Une chaîne anglaise a dit que l’« otage » prisonnier de guerre israélien « avait été kidnappé dans son tank ». Hallucinant. Parce que les humanitaires ? Pas question d’être kidnappés. Pas question d’être des otages. Mais le soldat israélien dans son tank ? C’est un otage kidnappé. Les mots ne veulent plus rien dire.

Et pourtant, il y a de l’espoir. L’opinion populaire change. Les gouvernements se retrouvent pris entre leurs intérêts économiques et la pression populaire croissante. Bientôt, défendre Israël deviendra politiquement coûteux. Plus personne ne voudra dépendre des fonds de l’IPAC, le lobby israélien.

Mais il y a aussi les questions sans réponse. Comment arrêter littéralement le massacre ? Si le cessez-le-feu ne tient pas — ce qui semble de plus en plus probable — que fait-on ? Faut-il réorganiser la flottille ? Continuer ? Se battre ?

Samuel hésite pas : « Oui. Les prochaines sont déjà en route. »

Un testament

À la fin de l’entretien, Samuel regarde Antoine directement. Il dit calmement :

« Moi, j’ai zéro illusion sur le plan de paix. Mais la puissance de la rue, les mouvements de grève, les ports bloqués — ça, on peut pas les arrêter. Vous rendez compte ? Deux millions de personnes en Italie. Une million en Angleterre. C’est ça qui va créer le changement. Pas les gouvernements. C’est les gens. »

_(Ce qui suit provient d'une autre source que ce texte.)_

Lemma spring_start o d t : dayIn t (locOr (springAtMidnight o d)) = d →
  let loc := springAtMidnight o d in
  let change := unixEpoch + midnightOf o d * Second in
  if o <? 0 then
    StartOfDay t loc = change - 60 * Minute ∧ dayIn (StartOfDay t loc) (locOr loc) = d - 1 ∧
    StartOfDay (StartOfDay t loc) loc = StartOfDay t loc - 23 * 60 * Minute
  else StartOfDay t loc = change ∧ dayIn (StartOfDay t loc) (locOr loc) = d ∧ StartOfDay (StartOfDay t loc) loc = StartOfDay t loc.
Proof.
  intros Hd loc change. assert (StartOfDay t loc = Date d 0 0 0 0 (locOr loc)) as -> by (unfold StartOfDay; cbv zeta; unfold loc; by rewrite Hd).
  unfold loc. rewrite Date_spring. destruct (o <? 0) eqn:Eo; bool_to_prop.
  - assert (dayIn (unixEpoch + (midnightOf o d - 3600) * Second) (locOr (springAtMidnight o d)) = d - 1) as Hd1.
    { rewrite dayIn_at, spring_before by lia. cbn [offset].
      replace (midnightOf o d - 3600 + o) with ((d - 1) * secondsPerDay + 82800) by (unfold midnightOf, secondsPerDay; lia).
      apply day_unique. unfold secondsPerDay. lia. }
    split; [unfold change, Minute, Second; lia|]. split; [done|]. unfold StartOfDay. cbv zeta.
    rewrite Hd1, Date_eve by done. unfold Minute, secondsPerDay, Second. lia.
  - assert (dayIn (unixEpoch + midnightOf o d * Second) (locOr (springAtMidnight o d)) = d) as Hd1.
    { rewrite dayIn_at, spring_after by lia. cbn [offset].
      replace (midnightOf o d + (o + 3600)) with (d * secondsPerDay + 3600) by (unfold midnightOf; lia).
      apply day_unique. unfold secondsPerDay. lia. }
    split; [done|]. split; [done|]. unfold StartOfDay. cbv zeta. rewrite Hd1, Date_spring.
    by rewrite (proj2 (Z.ltb_ge _ _) Eo).
Qed.

(** C37: Days in a location. Where the offset from UTC does not change around the day, in UTC and in a fixed zone always,
    StartOfDay is at most the time and EndOfDay at least, they are 24 hours less a
    nanosecond apart and on the day of the time, and they are the same for every time between them, so both are idempotent. On a day whose
    midnight the clocks skip, going forward by an hour, StartOfDay depends on the offset before the change: where it is not negative, StartOfDay
    is 01:00, the first instant of the day, and idempotent; west of Greenwich it is 23:00 of the day before, and StartOfDay of that is the midnight with
    which the day before begins. ParseTime is the first of the layouts
    that parses the text, in their order; its errors all wrap ErrInvalidTimeFormat. *)
Theorem day_bounds :
  (∀ t loc, steady t (locOr loc) →
     StartOfDay t loc <= t <= EndOfDay t loc ∧ EndOfDay t loc - StartOfDay t loc = 24 * 60 * Minute - 1 ∧
     ∀ u, StartOfDay t loc <= u <= EndOfDay t loc →
       dayIn u (locOr loc) = dayIn t (locOr loc) ∧ StartOfDay u loc = StartOfDay t loc ∧ EndOfDay u loc = EndOfDay t loc) ∧
  (∀ t o, steady t (locOr (FixedZone o)) ∧ steady t (locOr None)) ∧
  (∀ o d t, dayIn t (locOr (springAtMidnight o d)) = d →
     let loc := springAtMidnight o d in
     let change := unixEpoch + midnightOf o d * Second in
     if o <? 0 then
       StartOfDay t loc = change - 60 * Minute ∧ dayIn (StartOfDay t loc) (locOr loc) = d - 1 ∧
       StartOfDay (StartOfDay t loc) loc = StartOfDay t loc - 23 * 60 * Minute
     else StartOfDay t loc = change ∧ dayIn (StartOfDay t loc) (locOr loc) = d ∧ StartOfDay (StartOfDay t loc) loc = StartOfDay t loc) ∧
  (∀ Parse s layouts,
     let ls := if decide (layouts = []) then CommonLayouts else layouts in
     match ParseTime Parse s layouts with
     | inl t => s ≠ "" ∧ ∃ before layout after, ls = before ++ layout :: after ∧ Parse layout s = Some t ∧ Forall (λ l, Parse l s = None) before
     | inr e => errors_Is e ErrInvalidTimeFormat = true ∧ (s = "" ∨ Forall (λ l, Parse l s = None) ls)
     end).
Proof.
  split; [|split; [|split]].
  - intros t loc Hs. destruct (bounds_steady t loc Hs) as [-> ->]. pose proof (midnight_before t (locOr loc)).
    split; [lia|]. split; [unfold Minute, secondsPerDay, Second; lia|]. intros u Hu.
    destruct (day_constant t u (locOr loc) Hs) as [Ed Eo]; [lia|]. split; [exact Ed|].
    destruct (bounds_steady u loc) as [-> ->]; [by eapply steady_same|]. unfold midnight. by rewrite Ed, Eo.
  - intros t o. split; [apply fixed_steady|]. apply (fixed_steady t 0).
  - apply spring_start.
  - intros Parse s layouts. cbv zeta. unfold ParseTime. case_bool_decide as Hs; [split; [done|by left]|].
    replace (if bool_decide (layouts = []) then CommonLayouts else layouts) with (if decide (layouts = []) then CommonLayouts else layouts)
      by (by destruct (decide _); case_bool_decide).
    set (ls := if decide _ then _ else _). destruct (tryLayouts Parse s ls) as [t|] eqn:E.
    + apply tryLayouts_spec in E. done.
    + split; [done|]. right. clearbody ls. induction ls as [|l ls IH]; [done|]. cbn in E.
      destruct (Parse l s) eqn:Ep; [done|]. constructor; [done|]. by apply IH.
Qed.

Lemma day_bounds_witness :
  let t := unixEpoch + (20000 * secondsPerDay + 3600) * Second + 5 in
  let tokyo := FixedZone (9 * 3600) in
  StartOfDay t tokyo = unixEpoch + (20000 * secondsPerDay - 9 * 3600) * Second ∧
  StartOfDay t tokyo <= t <= EndOfDay t tokyo ∧ StartOfDay (EndOfDay t tokyo) tokyo = StartOfDay t tokyo ∧
  (let noon := unixEpoch + (17462 * secondsPerDay + 14 * 3600) * Second in let saoPaulo := springAtMidnight (-3 * 3600) 17462 in
   dayIn noon (locOr saoPaulo) = 17462 ∧ dayIn (StartOfDay noon saoPaulo) (locOr saoPaulo) = 17461).
Proof.
  intros t tokyo. destruct day_bounds as (H1 & H2 & H3 & _).
  destruct (H1 t tokyo (proj1 (H2 t (9 * 3600)))) as (Hb & Hd & Hc). split; [vm_compute; reflexivity|]. split; [exact Hb|]. split.
  - apply (Hc (EndOfDay t tokyo)). split; [|apply Z.le_refl]. vm_compute. discriminate.
  - intros noon saoPaulo. assert (dayIn noon (locOr saoPaulo) = 17462) as Hn by (vm_compute; reflexivity).
    split; [exact Hn|]. pose proof (H3 (-3 * 3600) 17462 noon Hn) as H. cbv zeta in H.
    change (-3 * 3600 <? 0) with true in H. destruct H as (_ & H & _). exact H.
Defined.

Il y a quelque chose de brisé et d’indéboulonnable chez Samuel Crettenand. Les six jours en prison n’ont pas tué ce qui devait mourir. Peut-être au contraire l’ont-ils libéré. Libéré de l’illusion que les gouvernements feraient un jour ce qui est juste. Libéré de l’espoir que les médias traditionnels diraient un jour la vérité.

Ce qu’il reste ? Une certitude : qu’avec chaque personne qui descend dans la rue, chaque port qui ferme ses portes aux navires israéliens, chaque grève, chaque refus de collaborer — le système se fissure. Le miroir de la propagande se brise.

Et puis, il y a les humanitaires. Ceux qui sont prêts à tout sacrifier — leur liberté, leur dignité, parfois même leur vie — pour dire non à l’injustice. Personne ne peut arrêter ça.

Malgré tout ce qui vient de lui arriver, Samuel sourire faiblement. Il dit : « On va continuer. »

Et c’est là que réside l’espoir le plus inébranlable. Pas dans les gouvernements. Pas dans la diplomatie. Mais dans cette simple déclaration : on va continuer.


Note de la rédaction : Au moment de cette conversation, la situation au Moyen-Orient reste en flux constant. Le cessez-le-feu annoncé a déjà été violé à plusieurs reprises. Plus de 300 journalistes ont été tués à Gaza depuis le 7 octobre 2023. Plus de 10000 prisonniers palestiniens restent en détention en Israël, beaucoup sans procès, sans accusations formelles. Les violations du droit international documentées par les humanitaires de la Global Sumud Flotilla attendent toujours une réponse légale de la communauté internationale. La flottille n’a pas atteint Gaza. Mais le message, lui, a traversé le monde.